▸ **What is being asked**
Starting at the top of the entries, restate word for word each line up to and including the one with "(self w))) = 1 /\".

*** Data for review Section Begins ***

Lemma get_type_indices_after_call_witness :
  valid_world (fresh_world 4 3 1 (0, 1) 2) /\ 1 <= 3 /\
  exists before fov w' after,
    get_type_indices 12 (fresh_world 4 3 1 (0, 1) 2) =
      (Ret before, fresh_world 4 3 1 (0, 1) 2) /\
    get_field_of_view 3 (fresh_world 4 3 1 (0, 1) 2) = (Ret fov, w') /\
    get_type_indices 12 w' = (Ret after, w') /\
    (In (4 / 2, 3 - 1) after <-> 12 = ObjectTypes.agent) /\
    forall i j, (i, j) <> (4 / 2, 3 - 1) ->
      (In (i, j) after <-> In (i, j) before).
Proof.
  assert (Hw : valid_world (fresh_world 4 3 1 (0, 1) 2)).
  { unfold valid_world, c_contiguous, in_bounds, valid_dir; simpl.
    repeat split; try reflexivity; lia. }
  split; [exact Hw|]. split; [lia|].
  apply (get_type_indices_after_call (fresh_world 4 3 1 (0, 1) 2) 3 12);
    [exact Hw|lia].
Defined.

(** X12: for one of the four directions and coordinates strictly inside
    the [int64] range, [front_pos] returns a cell at distance exactly one
    from the agent (one step along one axis), and a state placed on that
    cell and facing the opposite direction, [(d + 2) % 4], has the agent's
    cell in front of it. *)
Theorem front_pos_step_back (w w2 : world) :
  valid_dir (agent_dir (self w)) ->
  - 2 ^ 63 < fst (agent_pos (self w)) < 2 ^ 63 - 1 ->
  - 2 ^ 63 < snd (agent_pos (self w)) < 2 ^ 63 - 1 ->
  exists p,
    front_pos w = (Ret p, w) /\
    Z.abs (fst p - fst (agent_pos (self w)))
    + Z.abs (snd p - snd (agent_pos (self w))) = 1 /\
    (agent_pos (self w2) = p ->
     agent_dir (self w2) = (agent_dir (self w) + 2) mod 4 ->
     front_pos w2 = (Ret (agent_pos (self w)), w2)).
Proof.
  intros Hd Hx Hy.
  destruct (front_pos_cases w Hd Hx Hy) as (p & Hp & Hc).
  exists p. split; [exact Hp|].
  destruct (agent_pos (self w)) as [x y] eqn:Ea. cbn [fst snd] in *.
  destruct Hc as [(E & ->)|[(E & ->)|[(E & ->)|(E & ->)]]]; rewrite E;
    (split; [cbn [fst snd]; lia|]); intros Hp2 Hd2;
    unfold front_pos, bind, get_self; rewrite Hd2, Hp2.
  - change (list_getitem DIR_TO_VEC ((0 + 2) mod 4) w2) with (Ret (-1, 0), w2).
    unfold ret, np_add. cbn [fst snd].
    rewrite !wrap64_inside by lia. repeat f_equal; lia.
  - change (list_getitem DIR_TO_VEC ((1 + 2) mod 4) w2) with (Ret (0, -1), w2).
    unfold ret, np_add. cbn [fst snd].
    rewrite !wrap64_inside by lia. repeat f_equal; lia.
  - change (list_getitem DIR_TO_VEC ((2 + 2) mod 4) w2) with (Ret (1, 0), w2).
    unfold ret, np_add. cbn [fst snd].
    rewrite !wrap64_inside by lia. repeat f_equal; lia.
  - change (list_getitem DIR_TO_VEC ((3 + 2) mod 4) w2) with (Ret (0, 1), w2).
    unfold ret, np_add. cbn [fst snd].
    rewrite !wrap64_inside by lia. repeat f_equal; lia.
Qed.

Lemma front_pos_step_back_witness :
  valid_dir (agent_dir (self (fresh_world 4 3 1 (0, 1) 3))) /\
  exists p,
    front_pos (fresh_world 4 3 1 (0, 1) 3) =
      (Ret p, fresh_world 4 3 1 (0, 1) 3) /\
    Z.abs (fst p - 0) + Z.abs (snd p - 1) = 1 /\
    (agent_pos (self (fresh_world 4 3 1 (0, 0) 1)) = p ->
     agent_dir (self (fresh_world 4 3 1 (0, 0) 1)) = (3 + 2) mod 4 ->
     front_pos (fresh_world 4 3 1 (0, 0) 1) =
       (Ret (0, 1), fresh_world 4 3 1 (0, 0) 1)).
Proof.
  assert (Hd : valid_dir (agent_dir (self (fresh_world 4 3 1 (0, 1) 3))))
    by (unfold valid_dir; simpl; lia).
  split; [exact Hd|].
  apply (front_pos_step_back (fresh_world 4 3 1 (0, 1) 3)
           (fresh_world 4 3 1 (0, 0) 1)); [exact Hd|simpl; lia|simpl; lia].
Defined.

(** ** Instances of the properties of the error cases *)

Lemma get_field_of_view_off_grid_outcome_witness :
  c_contiguous (mem (fresh_world 5 5 1 (5, 2) 0))
               (grid (self (fresh_world 5 5 1 (5, 2) 0))) /\
  top_left 3 (fresh_world 5 5 1 (5, 2) 0) =
    (Ret (5, 1), fresh_world 5 5 1 (5, 2) 0) /\
  (fst (get_field_of_view 3 (fresh_world 5 5 1 (5, 2) 0)) = Raise ValueError \/
   exists fov w',
     get_field_of_view 3 (fresh_world 5 5 1 (5, 2) 0) = (Ret fov, w') /\
     shape0 fov = 3 /\ shape1 fov = 3 /\
     forall i j, 0 <= i < 3 -> 0 <= j < 3 ->
       getitem (mem w') fov i j = ObjectTypes.wall).
Proof.
  assert (Hc : c_contiguous (mem (fresh_world 5 5 1 (5, 2) 0))
                 (grid (self (fresh_world 5 5 1 (5, 2) 0)))).
  { unfold c_contiguous; simpl. repeat split; try reflexivity; lia. }
  split; [exact Hc|]. split; [reflexivity|].
  apply (get_field_of_view_off_grid_outcome
           (fresh_world 5 5 1 (5, 2) 0) 3 5 1);
    [exact Hc|reflexivity|reflexivity|lia|reflexivity|].
  right; left. unfold width; simpl. lia.
Defined.

Lemma front_pos_negative_table_witness :
  -4 <= agent_dir (self (fresh_world 3 3 1 (1, 1) (-1))) <= -1 /\
  exists v,
    DIR_TO_VEC !! Z.to_nat (-1 + 4) = Some v /\
    front_pos (fresh_world 3 3 1 (1, 1) (-1)) =
      (Ret (1 + fst v, 1 + snd v), fresh_world 3 3 1 (1, 1) (-1)).
Proof.
  assert (Hd : -4 <= agent_dir (self (fresh_world 3 3 1 (1, 1) (-1))) <= -1)
    by (simpl; lia).
  split; [exact Hd|].
  apply (front_pos_negative_table (fresh_world 3 3 1 (1, 1) (-1)) Hd);
    simpl; lia.
Defined.

Lemma front_pos_outside_table_witness :
  (agent_dir (self (fresh_world 3 3 1 (1, 1) 7)) < -4 \/
   4 <= agent_dir (self (fresh_world 3 3 1 (1, 1) 7))) /\
  front_pos (fresh_world 3 3 1 (1, 1) 7) =
    (Raise IndexError, fresh_world 3 3 1 (1, 1) 7).
Proof.
  assert (Hd : agent_dir (self (fresh_world 3 3 1 (1, 1) 7)) < -4 \/
               4 <= agent_dir (self (fresh_world 3 3 1 (1, 1) 7)))
    by (right; simpl; lia).
  split; [exact Hd|].
  apply (front_pos_outside_table (fresh_world 3 3 1 (1, 1) 7) Hd).
Defined.

Lemma get_field_of_view_invalid_direction_witness :
  ~ valid_dir (agent_dir (self (fresh_world 3 3 1 (1, 1) 7))) /\
  get_field_of_view 3 (fresh_world 3 3 1 (1, 1) 7) =
    (Raise AssertionError, fresh_world 3 3 1 (1, 1) 7).
Proof.
  assert (Hd : ~ valid_dir (agent_dir (self (fresh_world 3 3 1 (1, 1) 7))))
    by (unfold valid_dir; simpl; lia).
  split; [exact Hd|].
  apply (get_field_of_view_invalid_direction
           (fresh_world 3 3 1 (1, 1) 7) 3 Hd).
Defined.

*** Data for review Section Ends ***

▸ **Task output**
Lemma get_type_indices_after_call_witness :
  valid_world (fresh_world 4 3 1 (0, 1) 2) /\ 1 <= 3 /\
  exists before fov w' after,
    get_type_indices 12 (fresh_world 4 3 1 (0, 1) 2) =
      (Ret before, fresh_world 4 3 1 (0, 1) 2) /\
    get_field_of_view 3 (fresh_world 4 3 1 (0, 1) 2) = (Ret fov, w') /\
    get_type_indices 12 w' = (Ret after, w') /\
    (In (4 / 2, 3 - 1) after <-> 12 = ObjectTypes.agent) /\
    forall i j, (i, j) <> (4 / 2, 3 - 1) ->
      (In (i, j) after <-> In (i, j) before).
Proof.
  assert (Hw : valid_world (fresh_world 4 3 1 (0, 1) 2)).
  { unfold valid_world, c_contiguous, in_bounds, valid_dir; simpl.
    repeat split; try reflexivity; lia. }
  split; [exact Hw|]. split; [lia|].
  apply (get_type_indices_after_call (fresh_world 4 3 1 (0, 1) 2) 3 12);
    [exact Hw|lia].
Defined.

(** X12: for one of the four directions and coordinates strictly inside
    the [int64] range, [front_pos] returns a cell at distance exactly one
    from the agent (one step along one axis), and a state placed on that
    cell and facing the opposite direction, [(d + 2) % 4], has the agent's
    cell in front of it. *)
Theorem front_pos_step_back (w w2 : world) :
  valid_dir (agent_dir (self w)) ->
  - 2 ^ 63 < fst (agent_pos (self w)) < 2 ^ 63 - 1 ->
  - 2 ^ 63 < snd (agent_pos (self w)) < 2 ^ 63 - 1 ->
  exists p,
    front_pos w = (Ret p, w) /\
    Z.abs (fst p - fst (agent_pos (self w)))
    + Z.abs (snd p - snd (agent_pos (self w))) = 1 /\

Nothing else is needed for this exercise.